Lemma consumer_read_wave_h : consumer_run read_wave_h.
Proof.
  intros s. rewrite read_wave_h_cases.
  destruct (Z.eqb_spec (tail (rb_of s)) (head (rb_of s))).
  - split; [apply consumed_refl|reflexivity].
  - split; [|reflexivity]. apply consumed_pop; [assumption|reflexivity].
Qed.

Lemma consumer_read_wave_l : consumer_run read_wave_l.
Proof.
  intros s. rewrite read_wave_l_cases.
  destruct (Z.eqb_spec (tail (rb_of s)) (head (rb_of s))).
  - split; [apply consumed_refl|reflexivity].
  - split; [|reflexivity]. apply consumed_pop; [assumption|reflexivity].
Qed.

Lemma consumer_combine_value : consumer_run combine_value.
Proof. intros s. split; [apply consumed_same_handle|]; reflexivity. Qed.

Lemma consumer_left_duty v : consumer_run (ledc_set_left_duty_fast v).
Proof. intros s. split; [apply consumed_same_handle|]; reflexivity. Qed.

Lemma consumer_right_duty v : consumer_run (ledc_set_right_duty_fast v).
Proof. intros s. split; [apply consumed_same_handle|]; reflexivity. Qed.

Create HintDb consumer.
#[export] Hint Resolve consumer_ret consumer_gets consumer_read_wave_h
  consumer_read_wave_l consumer_combine_value consumer_left_duty
  consumer_right_duty : consumer.

Ltac consumer_auto :=
  repeat first
    [ apply consumer_bind; [|intros ?]
    | apply consumer_if
    | solve [auto with consumer] ].

Lemma consumer_isr_left : consumer_run isr_left.
Proof. unfold isr_left. consumer_auto. Qed.

Lemma consumer_isr_right : consumer_run isr_right.
Proof. unfold isr_right. consumer_auto. Qed.

Lemma isr_signal_run s :
  isr_signal s =
  if (0 =? is_give (rb_of s)) && (rb_get_free (rb_of s) >? BUFFER_MIN_SIZE) then
    (tt, with_rb s (set_semaphore (set_is_give (rb_of s) 1) true), [EvGuard; EvGive])
  else (tt, s, []).
Proof.
  unfold isr_signal. rewrite bind_gets. destruct (_ && _); reflexivity.
Qed.

Lemma left_duties_app a b : left_duties (a ++ b) = left_duties a ++ left_duties b.
Proof.
  induction a as [|[] a IH]; cbn [left_duties app]; rewrite ?IH; reflexivity.
Qed.

Lemma right_duties_app a b : right_duties (a ++ b) = right_duties a ++ right_duties b.
Proof.
  induction a as [|[] a IH]; cbn [right_duties app]; rewrite ?IH; reflexivity.
Qed.

Lemma isr_body_events s :
  events (isr_body s) =
  events (isr_left s) ++ events (isr_right (final (isr_left s)))
  ++ events (isr_signal (final (isr_right (final (isr_left s))))).
Proof.
  unfold isr_body. rewrite bind_events, bind_events. reflexivity.
Qed.

Lemma isr_body_final s :
  final (isr_body s) = final (isr_signal (final (isr_right (final (isr_left s))))).
Proof. unfold isr_body. rewrite bind_final, bind_final. reflexivity. Qed.

Lemma isr_signal_events_quiet s :
  left_duties (events (isr_signal s)) = [] /\
  right_duties (events (isr_signal s)) = [] /\
  reads (events (isr_signal s)) = 0%nat.
Proof. rewrite isr_signal_run. destruct (_ && _); auto. Qed.

(** The left path delivers at most one value, the one it leaves in the
    static it read into; it never writes the right output. *)
Lemma isr_left_duty s :
  let r := isr_left s in
  (left_duties (events r) = [] \/
   left_duties (events r)
   = [if duty_resolution (handle s) >? 8 then value (final r) else wave_h (final r)]) /\
  right_duties (events r) = [].
Proof.
  cbv zeta. unfold isr_left. mrun; mdone; cbn [left_duties right_duties]; auto.
Qed.

Lemma isr_right_mono s :
  Z.land (channel_mask (handle s)) CHANNEL_RIGHT_MASK <> 0 ->
  channel_set_num (handle s) = 1 ->
  let v := if duty_resolution (handle s) >? 8 then value s else wave_h s in
  isr_right s = (tt, with_right s (ledc_set_duty_fast v (ledc_right s)), [EvRightDuty v]).
Proof.
  intros Hr Hn. apply Z.eqb_neq in Hr. apply Z.eqb_eq in Hn.
  cbv zeta. unfold isr_right. rewrite bind_gets, Hr, Hn. cbn [negb].
  destruct (_ >? _); rewrite bind_gets; reflexivity.
Qed.

(** *** Reads of one handler run *)

(** C2. With a stereo source and the right output disabled the handler
    reads one byte more than with the right output enabled: the drain
    branch issues 3 reads (2 when [duty_resolution <= 8]) where the enabled
    right channel issues 2 (1).  On a buffer holding eight bytes the tail
    ends at 5 instead of 4. *)
Theorem isr_drain_reads_one_more (s : session) (duty : Z) :
  reads (events (isr_right (with_channels s duty 1 2)))
    = (if duty >? 8 then 3 else 2)%nat /\
  reads (events (isr_right (with_channels s duty 3 2)))
    = (if duty >? 8 then 2 else 1)%nat /\
  right_duties (events (isr_right (with_channels s duty 1 2))) = [] /\
  (let full := demo_rb_with [1; 2; 3; 4; 5; 6; 7; 8] in
   let one := demo_session full 10 1 2 16 PWM_AUDIO_STATUS_BUSY in
   let both := demo_session full 10 3 2 16 PWM_AUDIO_STATUS_BUSY in
   tail (rb_of (final (isr_body one))) = 5 /\
   tail (rb_of (final (isr_body both))) = 4 /\
   reads (events (isr_body one)) = 5%nat /\
   reads (events (isr_body both)) = 4%nat).
Proof.
  split; [|split; [|split]].
  - unfold isr_right. mrun; mdone; reflexivity.
  - unfold isr_right. mrun; mdone; reflexivity.
  - unfold isr_right. mrun; mdone; reflexivity.
  - vm_compute. repeat split.
Qed.

(** *** Mono source on two outputs *)

(** C6 as stated fails on an empty buffer: the left output receives
    nothing in that invocation, the right output is still written (with
    the retained static). *)
Lemma mono_upmix_underrun :
  let s := demo_session demo_rb 10 3 1 16 PWM_AUDIO_STATUS_BUSY in
  left_duties (events (isr_body s)) = [] /\
  right_duties (events (isr_body s)) = [0] /\
  right_duties (events (isr_body s)) <> left_duties (events (isr_body s)).
Proof. vm_compute. repeat split. discriminate. Qed.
::::
ASSIGNED TASK – Look through the material above. Copy each line where the word "static" appears.

PROBLEM SOLUTION –
    static it read into; it never writes the right output. *)
    the retained static). *)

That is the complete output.